◆ Exercise prompt:
After finding the line with "r = InvoiceNo r0" in the entries below, retype exactly each line from there through the line with "injection Ha as <-; injection Hb as <-;", including that final line.

[Stored data entries]
::::

(** C10. Of two customers of one scored table, the one with the strictly
    greater Frequency has a Frequency score at least as high, the one with
    the strictly greater Monetary value a Monetary score at least as high,
    and the one with the strictly greater Recency a Recency score at most as
    high. *)
Theorem scores_monotone (rfm : list rfm_row) (table : list scored_row)
  (i j : nat) (A B : scored_row) :
  assign_scores rfm = Ok table ->
  nth_error table i = Some A ->
  nth_error table j = Some B ->
  (Frequency (customer B) < Frequency (customer A) -> F_score B <= F_score A)
  /\ ((Monetary (customer B) < Monetary (customer A))%Q ->
      M_score B <= M_score A)
  /\ (forall ra rb,
        Recency (customer A) = Some ra -> Recency (customer B) = Some rb ->
        rb < ra -> R_score A <= R_score B).
Proof.
  intros Hrun HA HB.
  destruct (assign_scores_Ok rfm table Hrun) as [Hn Hna].
  rewrite (assign_scores_completes rfm Hn Hna) in Hrun.
  injection Hrun as <-.
  apply scored_table_nth in HA as (HcA & HrA & HfA & HmA).
  apply scored_table_nth in HB as (HcB & HrB & HfB & HmB).
  split; [| split].
  - intros Hlt.
    apply (direct_scores_order (Frequency_values rfm) j i
             (inject_Z (Frequency (customer B)))
             (inject_Z (Frequency (customer A)))); try assumption.
    + unfold Frequency_values. rewrite (map_nth_error _ _ _ HcB). reflexivity.
    + unfold Frequency_values. rewrite (map_nth_error _ _ _ HcA). reflexivity.
    + left. rewrite <- Zlt_Qlt. assumption.
  - intros Hlt.
    apply (direct_scores_order (Monetary_values rfm) j i
             (Monetary (customer B)) (Monetary (customer A))); try assumption.
    + unfold Monetary_values. rewrite (map_nth_error _ _ _ HcB). reflexivity.
    + unfold Monetary_values. rewrite (map_nth_error _ _ _ HcA). reflexivity.
    + left. assumption.
  - intros ra rb Hra Hrb Hlt.
    destruct (Recency_column_notna rfm Hna) as [Ecol _].
    assert (Hval : forall k c d,
               nth_error rfm k = Some c -> Recency c = Some d ->
               nth_error (Recency_values rfm) k = Some (inject_Z d)).
    { intros k c d Hk Hd.
      assert (Hcol : nth_error (Recency_column rfm) k = Some (Some (inject_Z d))).
      { unfold Recency_column. rewrite (map_nth_error _ _ _ Hk), Hd.
        reflexivity. }
      rewrite Ecol in Hcol.
      apply nth_error_map_inv in Hcol as (x & Hx & E).
      injection E as <-. assumption. }
    apply (inverted_scores_order (Recency_values rfm) j i
             (inject_Z rb) (inject_Z ra)); try assumption.
    + apply (Hval j (customer B)); assumption.
    + apply (Hval i (customer A)); assumption.
    + left. rewrite <- Zlt_Qlt. assumption.
Qed.

Lemma scores_monotone_witness :
  assign_scores six_customers
  = Ok (scored_table six_customers
          [5; 5; 4; 3; 2; 1] [5; 4; 3; 2; 1; 1] [5; 4; 3; 2; 1; 1])
  /\ F_score (with_scores (nth 5 six_customers sample_customer) 1 1 1)
     <= F_score (with_scores (nth 0 six_customers sample_customer) 5 5 5)
  /\ M_score (with_scores (nth 5 six_customers sample_customer) 1 1 1)
     <= M_score (with_scores (nth 0 six_customers sample_customer) 5 5 5)
  /\ R_score (with_scores (nth 5 six_customers sample_customer) 1 1 1)
     <= R_score (with_scores (nth 0 six_customers sample_customer) 5 5 5).
Proof.
  assert (H : assign_scores six_customers
              = Ok (scored_table six_customers
                      [5; 5; 4; 3; 2; 1] [5; 4; 3; 2; 1; 1] [5; 4; 3; 2; 1; 1]))
    by reflexivity.
  split; [exact H |].
  destruct (scores_monotone six_customers _ 0 5
              (with_scores (nth 0 six_customers sample_customer) 5 5 5)
              (with_scores (nth 5 six_customers sample_customer) 1 1 1)
              H eq_refl eq_refl) as (HF & HM & _).
  destruct (scores_monotone six_customers _ 5 0
              (with_scores (nth 5 six_customers sample_customer) 1 1 1)
              (with_scores (nth 0 six_customers sample_customer) 5 5 5)
              H eq_refl eq_refl) as (_ & _ & HR).
  split; [apply HF; simpl; lia |].
  split; [apply HM; reflexivity |].
  apply (HR 365 1); [reflexivity | reflexivity | lia].
Defined.

(** The most recent, most frequent and highest spending of the six sample
    customers scores 5 on Recency and on Frequency and is a Champion. *)
Example best_customer_is_champion :
  option_map segment_customer
    (nth_error
       (scored_table six_customers
          [5; 5; 4; 3; 2; 1] [5; 4; 3; 2; 1; 1] [5; 4; 3; 2; 1; 1]) 0)
  = Some "Champions"%string.
Proof. reflexivity. Qed.

(** * Further properties of the script *)

(** ** The cleaner narrows the table *)

Lemma unique_from_length {A : Type} (eqb : A -> A -> bool) (l seen : list A) :
  (length (unique_from eqb seen l) <= length l)%nat.
Proof.
  revert seen. induction l as [| x l IH]; intros seen; simpl; [lia |].
  destruct (existsb (eqb x) seen); simpl.
  - specialize (IH seen). lia.
  - specialize (IH (x :: seen)). lia.
Qed.

Lemma unique_from_pairwise {A : Type} (eqb : A -> A -> bool) (l seen : list A) :
  ForallOrdPairs (fun a b => eqb b a = false) (unique_from eqb seen l)
  /\ Forall (fun b => existsb (eqb b) seen = false) (unique_from eqb seen l).
Proof.
  revert seen. induction l as [| x l IH]; intros seen; simpl.
  - split; constructor.
  - destruct (existsb (eqb x) seen) eqn:E; [apply IH |].
    destruct (IH (x :: seen)) as [Hp Hs]. split.
    + constructor; [| assumption].
      eapply Forall_impl; [| exact Hs]. intros b Hb. simpl in Hb.
      apply orb_false_elim in Hb. tauto.
    + constructor; [assumption |].
      eapply Forall_impl; [| exact Hs]. intros b Hb. simpl in Hb.
      apply orb_false_elim in Hb. tauto.
Qed.

(** Line 12 leaves no two rows that are duplicates of each other, and a
    second [drop_duplicates] changes nothing. *)
Theorem drop_duplicates_distinct (df : DataFrame) :
  pairwise_distinct (drop_duplicates df)
  /\ drop_duplicates (drop_duplicates df) = drop_duplicates df
  /\ (length (drop_duplicates df) <= length df)%nat.
Proof.
  assert (H : pairwise_distinct (drop_duplicates df))
    by apply (proj1 (unique_from_pairwise row_eqb df [])).
  split; [exact H |]. split.
  - unfold drop_duplicates at 1. unfold unique.
    apply unique_from_distinct; [reflexivity | exact H].
  - apply unique_from_length.
Qed.

Lemma clean_length (P : Parsers) (df : DataFrame) :
  (length (clean P df) <= length df)%nat.
Proof.
  unfold clean. rewrite length_map.
  eapply Nat.le_trans; [apply filter_length_le |].
  eapply Nat.le_trans; [apply filter_length_le |].
  rewrite length_map.
  eapply Nat.le_trans; [apply filter_length_le |].
  rewrite length_map. apply unique_from_length.
Qed.

(** The cleaner never adds a row and never invents one: the cleaned table
    is no longer than the raw one, and each of its rows is a row of the raw
    table with its invoice number and its unnamed columns untouched, its
    quantity, price and customer coerced to numbers, the customer truncated
    to an integer, and its date parsed. *)
Theorem clean_narrows (P : Parsers) (df : DataFrame) :
  (length (clean P df) <= length df)%nat
  /\ forall r, In r (clean P df) ->
       exists r0, In r0 df
         /\ InvoiceNo r = InvoiceNo r0
         /\ others r = others r0
         /\ Quantity r = to_numeric P (Quantity r0)
         /\ UnitPrice r = to_numeric P (UnitPrice r0)
         /\ CustomerID r = astype_int (to_numeric P (CustomerID r0))
         /\ InvoiceDate r = to_datetime P (InvoiceDate r0).
Proof.
  split; [apply clean_length |].
  intros r Hr. apply clean_In in Hr as (r0 & H0 & _ & _ & _ & ->).
  exists r0. split; [eapply unique_from_In; exact H0 |].
  repeat split.
Qed.

(** ** The total price of a cleaned row *)

Lemma gt_numeric (v : value) (c : Q) :
  gt v c = true -> exists q, numeric v = Some q /\ (c < q)%Q.
Proof.
  unfold gt. destruct (numeric v) as [q |]; [| discriminate].
  intros H. exists q. split; [reflexivity |].
  apply Qltb_lt. exact H.
Qed.

Lemma mul_numeric (v w : value) (a b : Q) :
  numeric v = Some a -> numeric w = Some b ->
  exists t, numeric (mul v w) = Some t /\ (t == a * b)%Q.
Proof.
  destruct v as [| x | x | x | x], w as [| y | y | y | y]; simpl;
    try discriminate; intros Ha Hb;
    injection Ha as <-; injection Hb as <-;
    eexists; (split; [reflexivity |]);
    reflexivity.
Qed.

Lemma cleaned_total_price (r : row) :
  Cleaned r ->
  exists q p t,
    numeric (Quantity r) = Some q /\ numeric (UnitPrice r) = Some p
    /\ numeric (total_price r) = Some t
    /\ (t == q * p)%Q /\ (0 < q)%Q /\ (0 < p)%Q /\ (0 < t)%Q.
Proof.
  intros (Hq & Hp & _ & _ & _ & Ht).
  destruct (gt_numeric _ _ Hq) as (q & Eq & Hq0).
  destruct (gt_numeric _ _ Hp) as (p & Ep & Hp0).
  destruct (mul_numeric _ _ q p Eq Ep) as (t & Et & Heq).
  exists q, p, t. unfold total_price. rewrite Ht.
  repeat split; try assumption.
  rewrite Heq. apply Qmult_lt_0_compat; assumption.
Qed.


(** ** The cleaner keeps what is valid *)

Lemma unique_from_represented {A : Type} (eqb : A -> A -> bool)
  (l seen : list A) (x : A) :
  In x l ->
  (exists y, In y seen /\ eqb x y = true)
  \/ In x (unique_from eqb seen l)
  \/ (exists y, In y (unique_from eqb seen l) /\ eqb x y = true).
Proof.
  revert seen. induction l as [| h l IH]; intros seen; simpl; [tauto |].
  intros [-> | Hx].
  - destruct (existsb (eqb x) seen) eqn:E.
    + left. apply existsb_exists in E. exact E.
    + right. left. left. reflexivity.
  - destruct (existsb (eqb h) seen) eqn:E; [apply IH; assumption |].
    destruct (IH (h :: seen) Hx) as [(y & [<- | Hy] & Hxy) | [H | (y & Hy & Hxy)]].
    + right. right. exists h. split; [left; reflexivity | assumption].
    + left. eauto.
    + right. left. right. assumption.
    + right. right. exists y. split; [right; assumption | assumption].
Qed.

Lemma value_eqb_true (v w : value) :
  value_eqb v w = true ->
  v = w \/ exists a b, numeric v = Some a /\ numeric w = Some b /\ (a == b)%Q.
Proof.
  destruct v as [| x | x | x | x], w as [| y | y | y | y]; simpl;
    try discriminate; intros H.
  - left. reflexivity.
  - right. apply Qeq_bool_iff in H. eauto.
  - right. apply Qeq_bool_iff in H. eauto.
  - right. apply Qeq_bool_iff in H. eauto.
  - right. apply Qeq_bool_iff in H. eauto.
  - left. apply String.eqb_eq in H. congruence.
  - left. apply Z.eqb_eq in H. congruence.
Qed.

Section Duplicates.

Variable P : Parsers.
Variables v w : value.
Hypothesis same : value_eqb v w = true.
(** X25: what can be carried. At every prompt every identifier in the
    inventory names a portable item of the table, the token is never among
    them, and a room that holds the token is the detention room. *)
Theorem X25_inventory_is_portable g d :
  reachable g d ->
  (forall i, In i (Game.inv g) ->
     exists it, Py.get (Game.items g) i = Some it /\ Item.portable it = true)
  /\ ~ In "codes_token" (Game.inv g)
  /\ (forall rid r, Py.get (Game.rooms g) rid = Some r ->
        In "codes_token" (Room.items r) -> rid = "brig").
Proof.
  intros Hr. destruct (reachable_Inv g d Hr) as (HI & _).
  destruct (inv_token _ HI) as (T1 & T2 & T3).
  destruct (inv_ids _ HI) as (_ & I2 & _).
  destruct (inv_static _ HI) as (_ & _ & _ & Hb & _).
  split; [|split; [exact T2|]].
  - intros i Hi. rewrite (Inv_items g HI).
    destruct (known_get _ _ _ I2 Hi) as (it & Hit).
    rewrite (Inv_items g HI) in Hit.
    destruct (world_item_kinds i) as [Hp| ->]; [congruence| |tauto].
    apply portable_ids_portable. exact Hp.
  - intros rid r Hg Hin. rewrite <- Hb. apply (T3 _ _ Hg Hin).
Qed.

Lemma X25_witness :
  reachable at_console None
  /\ ~ In "codes_token" (Game.inv at_console)
  /\ (forall rid r, Py.get (Game.rooms at_console) rid = Some r ->
        In "codes_token" (Room.items r) -> rid = "brig").
Proof.
  split; [exact at_console_reachable|].
  exact (proj2 (X25_inventory_is_portable at_console None at_console_reachable)).
Defined.

(** X26: the first screen. Whatever the generator, the typed lines and the
    save file, a run begins by printing the welcome and the description of
    the atrium with the cuffs as the only item and north as the only exit; no
    NPC is announced, although Prof. Das stands there. *)
Theorem X26_first_screen r lines d :
  exists o, output (Game.main r lines d) = opening_screen ++ o.
Proof.
  rewrite main_boot. destruct (init_run r) as (r' & k & ev & E & _).
  unfold boot. rewrite bind_assoc, (bind_ok _ _ _ _ _ _ E), prepend_nil.
  rewrite bind_assoc, bind_say, output_prepend.
  assert (El : Game.look (opening r' k ev)
               = (Game.Ok tt, opening r' k ev, tl opening_screen)).
  { vm_compute. reflexivity. }
  rewrite (bind_ok _ _ _ _ _ _ El), output_prepend.
  exists (output (Game.loop lines d (opening r' k ev))). reflexivity.
Qed.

::::

◆ Result of the task:
         /\ InvoiceNo r = InvoiceNo r0
         /\ others r = others r0
         /\ Quantity r = to_numeric P (Quantity r0)
         /\ UnitPrice r = to_numeric P (UnitPrice r0)
         /\ CustomerID r = astype_int (to_numeric P (CustomerID r0))
         /\ InvoiceDate r = to_datetime P (InvoiceDate r0).
Proof.
  split; [apply clean_length |].
  intros r Hr. apply clean_In in Hr as (r0 & H0 & _ & _ & _ & ->).
  exists r0. split; [eapply unique_from_In; exact H0 |].
  repeat split.
Qed.

(** ** The total price of a cleaned row *)

Lemma gt_numeric (v : value) (c : Q) :
  gt v c = true -> exists q, numeric v = Some q /\ (c < q)%Q.
Proof.
  unfold gt. destruct (numeric v) as [q |]; [| discriminate].
  intros H. exists q. split; [reflexivity |].
  apply Qltb_lt. exact H.
Qed.

Lemma mul_numeric (v w : value) (a b : Q) :
  numeric v = Some a -> numeric w = Some b ->
  exists t, numeric (mul v w) = Some t /\ (t == a * b)%Q.
Proof.
  destruct v as [| x | x | x | x], w as [| y | y | y | y]; simpl;
    try discriminate; intros Ha Hb;
    injection Ha as <-; injection Hb as <-;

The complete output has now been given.